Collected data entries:

┌──

Lemma key_trans x y z : numeric x -> numeric y -> numeric z ->
  emotion_key_ltb x y = true -> emotion_key_ltb y z = true -> emotion_key_ltb x z = true.
Proof.
  intros Nx Ny Nz. rewrite !key_ranks, !ranks_iff by done.
  intros [H1|[E1 S1]] [H2|[E2 S2]].
  - left. rewrite lex_lt_iff in *. lia.
  - left. by rewrite <- E2.
  - left. by rewrite E1.
  - right. split; [congruence|]. by eapply str_ltb_trans.
Qed.

Lemma key_total x y : numeric x -> numeric y -> x.1 <> y.1 ->
  emotion_key_ltb x y = true \/ emotion_key_ltb y x = true.
Proof.
  intros Nx Ny H. rewrite !key_ranks, !ranks_iff by done.
  destruct (lex (fkey y.2) (fkey x.2)) eqn:E.
  - apply lex_eq in E. destruct (str_ltb_total x.1 y.1 H); auto.
  - by left; left.
  - right; left. rewrite lex_antisym, E. done.
Qed.

(** The emotions the projection shows. *)
Definition shown (m : emotion_map) : emotion_map :=
  take 3 (stable_sort emotion_key_ltb (List.filter (fun kv => 0 <? kv.2) m)).

Definition positive_of (m : emotion_map) : emotion_map := List.filter (fun kv => 0 <? kv.2) m.

Lemma positive_elem kv m : kv ∈ positive_of m <-> kv ∈ m /\ (0 <? kv.2) = true.
Proof. unfold positive_of. rewrite !list_elem_of_In. apply filter_In. Qed.

Lemma names_distinct (m : emotion_map) x y : NoDup m.*1 -> x ∈ m -> y ∈ m -> x <> y -> x.1 <> y.1.
Proof.
  induction m as [|z m IH]; [set_solver|]. rewrite fmap_cons, NoDup_cons. intros [Hz N].
  rewrite !elem_of_cons. intros [-> |Hx] [-> |Hy] Hn E; try done; [| |by eapply IH].
  - apply Hz. rewrite E. by apply list_elem_of_fmap_2.
  - apply Hz. rewrite <- E. by apply list_elem_of_fmap_2.
Qed.

Lemma positive_NoDup m : NoDup m.*1 -> NoDup (positive_of m).*1.
Proof.
  unfold positive_of. induction m as [|z m IH]; [done|]. rewrite fmap_cons, NoDup_cons. intros [Hz N].
  cbn [List.filter]. destruct (0 <? z.2); [|by apply IH]. rewrite fmap_cons, NoDup_cons. split; [|by apply IH].
  intros (kv & E & Hin)%list_elem_of_fmap. apply Hz. rewrite E. apply list_elem_of_fmap_2.
  by apply positive_elem in Hin as [Hin _].
Qed.

Lemma emotion_numeric m kv : forallb emotion_ok m = true -> kv ∈ m -> numeric kv.
Proof.
  rewrite forallb_forall. intros H Hin. apply list_elem_of_In, H in Hin.
  unfold emotion_ok in Hin. apply andb_true_iff in Hin as [_ Hin].
  by apply isfinite_not_nan, (in_range_isfinite 0 1).
Qed.
(* ===== verification/StorageContracts.v ===== *)
(** * Payload contracts of the local store (backend/local_storage/contracts.py, errors.py)

    The validators that run before anything is written: canonical JSON, the
    replay payload, the outbox events, the two domain snapshots and the neutral
    snapshots of a reset.  The exceptions keep their stable code. *)

From S2P Require Import Prelude PyFloat FloatRound PyValue Json EmotionalModels Relationship.
Local Open Scope float_scope.

(** ** Exceptions (errors.py) *)

Inductive storage_exn : Type :=
| ValidationError (code : pystr)
| ConflictError (code : pystr) (expected_revision : Z) (actual_revision : option Z)
| PersistenceError (code : pystr)
| SqliteError                       (** a raw [sqlite3.Error] that nobody caught *)
| UnicodeEncodeError                (** from [str.encode("utf-8")], also of a bound text *)
| OverflowError                     (** an [int] that does not fit an SQLite INTEGER *)
| PyTypeError                       (** [json.dumps] of a value it cannot write *)
| DomainErrorExn.                   (** a domain constructor raised *)

#[export] Instance storage_exn_eq_dec : EqDecision storage_exn.
Proof. solve_decision. Defined.

Definition MAX_REPLAY_PAYLOAD_BYTES : nat := 8192.
Definition MAX_OUTBOX_PAYLOAD_BYTES : nat := 8192.
Definition MAX_SNAPSHOT_BYTES : nat := 8192.
Definition MAX_OUTBOX_EVENTS : nat := 32.

(** ** Character classes *)

Definition is_lower (c : N) : bool := ((97 <=? c) && (c <=? 122))%N.
Definition is_upper (c : N) : bool := ((65 <=? c) && (c <=? 90))%N.
Definition is_digit (c : N) : bool := ((48 <=? c) && (c <=? 57))%N.

(** [[A-Za-z0-9_.:-]]. *)
Definition is_ident_char (c : N) : bool :=
  is_lower c || is_upper c || is_digit c || (c =? 95)%N || (c =? 46)%N || (c =? 58)%N || (c =? 45)%N.

(** [re.fullmatch(r"[A-Za-z0-9_.:-]{1,128}", s)]. *)
Definition is_identifier (s : pystr) : bool :=
  (1 <=? length s)%nat && (length s <=? 128)%nat && forallb is_ident_char s.

(** [_EVENT_TYPE_RE]: [[a-z0-9_]{1,64}]. *)
Definition is_event_type (s : pystr) : bool :=
  (1 <=? length s)%nat && (length s <=? 64)%nat
  && forallb (fun c => is_lower c || is_digit c || (c =? 95)%N) s.

(** ** Allow-lists and forbidden keys *)

Definition FORBIDDEN_PAYLOAD_KEYS : list pystr :=
  [u "prompt"; u "system_prompt"; u "meta_cognition"; u "internal_instructions"; u "message";
   u "user_message"; u "assistant_message"; u "content"].

Definition SNAPSHOT_FORBIDDEN_KEYS : list pystr :=
  FORBIDDEN_PAYLOAD_KEYS ++ [u "user_id"; u "bond_label"].

Definition REPLAY_PAYLOAD_ALLOWED_KEYS : list pystr :=
  [u "response"; u "emotion_state"; u "message_id"; u "request_id"; u "duration_ms"].

Definition OUTBOX_PAYLOAD_ALLOWED_KEYS : list pystr :=
  [u "ref"; u "request_id"; u "turn_id"; u "message_id"; u "entity_id"; u "kind"; u "version"].

(** ** Canonical serialisation *)

Section Contracts.
Context `{FR : FloatRepr}.

Definition canonical_json (value : pyval) : result storage_exn pystr :=
  rcatch (let* d := json_encode false value in Ok (render d))
    (fun _ => Err (ValidationError (u "invalid_payload"))).

Definition _require_canonical_bytes (value : pyval) (code : pystr) (max_bytes : nat)
  : result storage_exn unit :=
  let* serialized := rcatch (let* d := json_encode false value in Ok (render d))
    (fun _ => Err (ValidationError code)) in
  match utf8_len serialized with
  | None => Err UnicodeEncodeError
  | Some n => if (max_bytes <? n)%nat then Err (ValidationError code) else Ok tt
  end.

Fixpoint _has_forbidden (forbidden : list pystr) (obj : pyval) {struct obj} : bool :=
  match obj with
  | PDict d | PProxy d =>
      existsb (fun kv => match kv with
        (k, nested) => key_in forbidden k || _has_forbidden forbidden nested end) d
  | PList l | PTuple l => existsb (_has_forbidden forbidden) l
  | _ => false
  end.

(** [isinstance(v, Mapping)], with its items. *)
Definition as_mapping (v : pyval) : option pydict :=
  match v with PDict d | PProxy d => Some d | _ => None end.

(** ** Replay payload *)

Definition validate_replay_payload (payload : pyval) : result storage_exn pydict :=
  let bad := Err (ValidationError (u "invalid_replay_payload")) in
  match as_mapping payload with
  | None => bad
  | Some d =>
      if _has_forbidden FORBIDDEN_PAYLOAD_KEYS payload then bad
      else if has_unknown REPLAY_PAYLOAD_ALLOWED_KEYS d then bad
      else
        match dget d (u "response") with
        | Some (PStr _) =>
            let message_id_ok :=
              match dget d (u "message_id") with
              | Some (PInt _) => true
              | Some (PStr s) => is_identifier s
              | _ => false
              end in
            if negb message_id_ok then bad
            else
              let request_id_ok :=
                match dget d (u "request_id") with
                | None => true
                | Some (PStr s) => is_identifier s
                | Some _ => false
                end in
              if negb request_id_ok then bad
              else
                _require_canonical_bytes payload (u "invalid_replay_payload")
                  MAX_REPLAY_PAYLOAD_BYTES ;;;
                Ok d
        | _ => bad
        end
  end.

(** ** Outbox events *)

Record outbox_event : Type := mkEvent {
  ev_type : pystr;
  ev_payload : pydict;
  ev_key : pystr }.

Definition bad_outbox {A} : result storage_exn A := Err (ValidationError (u "invalid_outbox_events")).

Definition _validate_idempotency_key (key : pyval) : result storage_exn pystr :=
  match key with
  | PStr s => if is_identifier s then Ok s else bad_outbox
  | _ => bad_outbox
  end.

(** The value contract of one payload item. *)
Definition outbox_value_ok (kv : pykey * pyval) : bool :=
  match kv.1 with
  | KStr k =>
      if str_eqb k (u "version") then
        match kv.2 with PInt z => (1 <=? z)%Z && (z <=? 1000)%Z | _ => false end
      else match kv.2 with PStr s => is_identifier s | _ => false end
  | KOther _ => match kv.2 with PStr s => is_identifier s | _ => false end
  end.

Definition as_sequence (v : pyval) : option (list pyval) :=
  match v with PList l | PTuple l => Some l | _ => None end.

Definition _validate_outbox_event (event : pyval) : result storage_exn outbox_event :=
  match as_sequence event with
  | Some [event_type; payload; idempotency_key] =>
      match event_type with
      | PStr ty =>
          if negb (is_event_type ty) then bad_outbox
          else
            match as_mapping payload with
            | None => bad_outbox
            | Some d =>
                let* key := _validate_idempotency_key idempotency_key in
                if has_unknown OUTBOX_PAYLOAD_ALLOWED_KEYS d then bad_outbox
                else if _has_forbidden FORBIDDEN_PAYLOAD_KEYS payload then bad_outbox
                else if negb (forallb outbox_value_ok d) then bad_outbox
                else
                  _require_canonical_bytes payload (u "invalid_outbox_events")
                    MAX_OUTBOX_PAYLOAD_BYTES ;;;
                  Ok (mkEvent ty d key)
            end
      | _ => bad_outbox
      end
  | _ => bad_outbox
  end.

Definition validate_outbox_events (events : pyval) : result storage_exn (list outbox_event) :=
  match events with
  | PNone => Ok []
  | _ =>
      match as_sequence events with
      | None => bad_outbox
      | Some l =>
          if (MAX_OUTBOX_EVENTS <? length l)%nat then bad_outbox
          else
            let* validated := rmap _validate_outbox_event l in
            let keys := map ev_key validated in
            if negb (bool_decide (length keys = length (remove_dups keys))) then bad_outbox
            else Ok validated
      end
  end.

(** ** Domain snapshots *)

Definition validate_emotional_snapshot (payload : pyval) : result storage_exn pydict :=
  let bad := Err (ValidationError (u "invalid_emotional_state")) in
  match as_mapping payload with
  | None => bad
  | Some d =>
      if _has_forbidden SNAPSHOT_FORBIDDEN_KEYS payload then bad
      else
        _require_canonical_bytes payload (u "invalid_emotional_state") MAX_SNAPSHOT_BYTES ;;;
        rcatch (EmotionalStateV1_from_dict (PDict d) ;;; Ok d) (fun _ => bad)
  end.

Definition validate_relationship_snapshot (payload : pyval) : result storage_exn pydict :=
  let bad := Err (ValidationError (u "invalid_relationship_state")) in
  match as_mapping payload with
  | None => bad
  | Some d =>
      if _has_forbidden SNAPSHOT_FORBIDDEN_KEYS payload then bad
      else
        _require_canonical_bytes payload (u "invalid_relationship_state") MAX_SNAPSHOT_BYTES ;;;
        rcatch (RelationshipStateV1_from_dict (PDict d) ;;; Ok d) (fun _ => bad)
  end.

(** ** Neutral snapshots *)

Definition neutral_emotional_snapshot (ts : float) : result storage_exn pydict :=
  rcatch (let* s := EmotionalStateV1_neutral (PFloat ts) in Ok (EmotionalStateV1_to_dict s))
    (fun _ => Err DomainErrorExn).

Definition neutral_relationship_snapshot (ts : float) : result storage_exn pydict :=
  rcatch (let* s := RelationshipStateV1_neutral (PFloat ts) in Ok (RelationshipStateV1_to_dict s))
    (fun _ => Err DomainErrorExn).

(** [a == b] on the values a validated snapshot and the expected one hold:
    numbers by value (an [int] and a [float] compare exactly), strings and
    lists of them. *)
Fixpoint py_eq (a b : pyval) {struct a} : bool :=
  match a, b with
  | PInt x, PInt y => (x =? y)%Z
  | PFloat x, PFloat y => x =? y
  | PInt x, PFloat y | PFloat y, PInt x => isfinite y && (fval y =? x * 2 ^ SC)%Z
  | PStr x, PStr y => str_eqb x y
  | PList x, PList y =>
      (fix go (x y : list pyval) : bool :=
         match x, y with
         | [], [] => true
         | a :: x', b :: y' => py_eq a b && go x' y'
         | _, _ => false
         end) x y
  | _, _ => false
  end.

(** [dict(payload) == expected]. *)
Definition dict_eq (a b : pydict) : bool :=
  (length a =? length b)%nat
  && forallb (fun kv => match kv.1 with
       | KStr k => match dget b k with Some v => py_eq kv.2 v | None => false end
       | KOther _ => false
       end) a.

Definition positive_number (v : option pyval) : option float :=
  match v with
  | Some (PInt z) => if (z <=? 0)%Z then None else int_to_float z
  | Some (PFloat f) => if f <=? 0 then None else Some f
  | _ => None
  end.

└──

- _Exercise goal_
Pull every line containing "PStr" out of the entries.

- _Task solution_
        | Some (PStr _) =>
              | Some (PStr s) => is_identifier s
                | Some (PStr s) => is_identifier s
  | PStr s => if is_identifier s then Ok s else bad_outbox
      else match kv.2 with PStr s => is_identifier s | _ => false end
  | KOther _ => match kv.2 with PStr s => is_identifier s | _ => false end
      | PStr ty =>
  | PStr x, PStr y => str_eqb x y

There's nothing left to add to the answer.